→ INSTRUCTIONS FOR THE TASK:
From top to bottom, each entry below must be reproduced exactly.

→ SUPPLIED RECORDS:
(** X16.  Whenever the face-centered overload returns (staggered grids
    of the same extents, destination not the source), the w component
    has been updated over the u index set only: the last plane of w
    samples, k = rz, holds what the destination held before, and a w
    sample below it is diffused with [laplacian3] unless its position
    is inside the boundary SDF. *)
Theorem solve_face_leaves_last_w_plane (st st' : State FaceCenteredGrid3)
  source dest (g d : FaceCenteredGrid3) c dt boundarySdf fluidSdf :
  grids st !! source = Some g →
  grids st !! dest = Some d →
  source ≠ dest →
  staggered g →
  uSize d = uSize g → vSize d = vSize g → wSize d = wSize g →
  solve_face source c dt dest boundarySdf fluidSdf st = Some st' →
  ∃ d',
    grids st' !! dest = Some d' ∧
    (∀ i j, getAt (wData d') i j (sz (faceResolution g))
            = getAt (wData d) i j (sz (faceResolution g))) ∧
    (∀ i j k, inBounds (wSize g) i j k = true →
       (k < sz (faceResolution g))%nat →
       if isInsideSdf (boundarySdf (wPosition g i j k))
       then getAt (wData d') i j k = getAt (wData d) i j k
       else ∃ s l,
              getAt (wData g) i j k = Some s ∧
              laplacian3 (wData g) (faceGridSpacing g) i j k = Some l ∧
              getAt (wData d') i j k = Some (s + c * dt * l)).
Proof.
  intros Hsrc Hdst Hne Hst Hud Hvd Hwd Hrun.
  assert (Hskip : ∀ j k, (j < sy (faceResolution g))%nat →
            (k < sz (faceResolution g))%nat →
            isInsideSdf
              (boundarySdf (wPosition g (sx (faceResolution g)) j k)) = true).
  { intros j k Hj Hk.
    destruct (isInsideSdf
                (boundarySdf (wPosition g (sx (faceResolution g)) j k)))
      eqn:Hins; [reflexivity|].
    rewrite (solve_face_fails_at st source dest g c dt boundarySdf fluidSdf
               j k Hsrc Hne Hst Hj Hk Hins) in Hrun.
    discriminate. }
  destruct (solve_face_skipping st source dest g d c dt boundarySdf
              fluidSdf Hsrc Hdst Hne Hst Hud Hvd Hwd Hskip)
    as (st0 & d' & a' & Hrun' & Hd' & Ha' & Hsz & Hset & Hkeep & Hout).
  rewrite Hrun in Hrun'. injection Hrun' as <-.
  destruct Hst as (Hu & _ & Hw).
  exists d'. split; [exact Hd'|]. rewrite Ha'. split.
  - intros i j. apply getAt_ext; [exact Hsz|]. apply Hout.
    unfold inBounds. rewrite Hu. simpl.
    rewrite Nat.ltb_irrefl. now rewrite !andb_false_r.
  - intros i j k Hb Hk.
    assert (Hbu : inBounds (uSize g) i j k = true).
    { apply inBounds_spec in Hb. rewrite Hw in Hb. simpl in Hb.
      apply inBounds_spec. rewrite Hu. simpl. lia. }
    destruct (isInsideSdf (boundarySdf (wPosition g i j k))) eqn:Hins.
    + apply getAt_ext; [exact Hsz|]. now apply Hkeep.
    + exists (cells (wData g) i j k),
             (laplacian3At (wData g) (faceGridSpacing g) i j k).
      split; [now apply getAt_Some|].
      split; [now apply laplacian3_inside|].
      rewrite <- (Hset i j k Hbu Hins). apply getAt_Some.
      now rewrite Hsz, Hwd.
Qed.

→ FINISHED TASK:
(** X16.  Whenever the face-centered overload returns (staggered grids
    of the same extents, destination not the source), the w component
    has been updated over the u index set only: the last plane of w
    samples, k = rz, holds what the destination held before, and a w
    sample below it is diffused with [laplacian3] unless its position
    is inside the boundary SDF. *)
Theorem solve_face_leaves_last_w_plane (st st' : State FaceCenteredGrid3)
  source dest (g d : FaceCenteredGrid3) c dt boundarySdf fluidSdf :
  grids st !! source = Some g →
  grids st !! dest = Some d →
  source ≠ dest →
  staggered g →
  uSize d = uSize g → vSize d = vSize g → wSize d = wSize g →
  solve_face source c dt dest boundarySdf fluidSdf st = Some st' →
  ∃ d',
    grids st' !! dest = Some d' ∧
    (∀ i j, getAt (wData d') i j (sz (faceResolution g))
            = getAt (wData d) i j (sz (faceResolution g))) ∧
    (∀ i j k, inBounds (wSize g) i j k = true →
       (k < sz (faceResolution g))%nat →
       if isInsideSdf (boundarySdf (wPosition g i j k))
       then getAt (wData d') i j k = getAt (wData d) i j k
       else ∃ s l,
              getAt (wData g) i j k = Some s ∧
              laplacian3 (wData g) (faceGridSpacing g) i j k = Some l ∧
              getAt (wData d') i j k = Some (s + c * dt * l)).
Proof.
  intros Hsrc Hdst Hne Hst Hud Hvd Hwd Hrun.
  assert (Hskip : ∀ j k, (j < sy (faceResolution g))%nat →
            (k < sz (faceResolution g))%nat →
            isInsideSdf
              (boundarySdf (wPosition g (sx (faceResolution g)) j k)) = true).
  { intros j k Hj Hk.
    destruct (isInsideSdf
                (boundarySdf (wPosition g (sx (faceResolution g)) j k)))
      eqn:Hins; [reflexivity|].
    rewrite (solve_face_fails_at st source dest g c dt boundarySdf fluidSdf
               j k Hsrc Hne Hst Hj Hk Hins) in Hrun.
    discriminate. }
  destruct (solve_face_skipping st source dest g d c dt boundarySdf
              fluidSdf Hsrc Hdst Hne Hst Hud Hvd Hwd Hskip)
    as (st0 & d' & a' & Hrun' & Hd' & Ha' & Hsz & Hset & Hkeep & Hout).
  rewrite Hrun in Hrun'. injection Hrun' as <-.
  destruct Hst as (Hu & _ & Hw).
  exists d'. split; [exact Hd'|]. rewrite Ha'. split.
  - intros i j. apply getAt_ext; [exact Hsz|]. apply Hout.
    unfold inBounds. rewrite Hu. simpl.
    rewrite Nat.ltb_irrefl. now rewrite !andb_false_r.
  - intros i j k Hb Hk.
    assert (Hbu : inBounds (uSize g) i j k = true).
    { apply inBounds_spec in Hb. rewrite Hw in Hb. simpl in Hb.
      apply inBounds_spec. rewrite Hu. simpl. lia. }
    destruct (isInsideSdf (boundarySdf (wPosition g i j k))) eqn:Hins.
    + apply getAt_ext; [exact Hsz|]. now apply Hkeep.
    + exists (cells (wData g) i j k),
             (laplacian3At (wData g) (faceGridSpacing g) i j k).
      split; [now apply getAt_Some|].
      split; [now apply laplacian3_inside|].
      rewrite <- (Hset i j k Hbu Hins). apply getAt_Some.
      now rewrite Hsz, Hwd.
Qed.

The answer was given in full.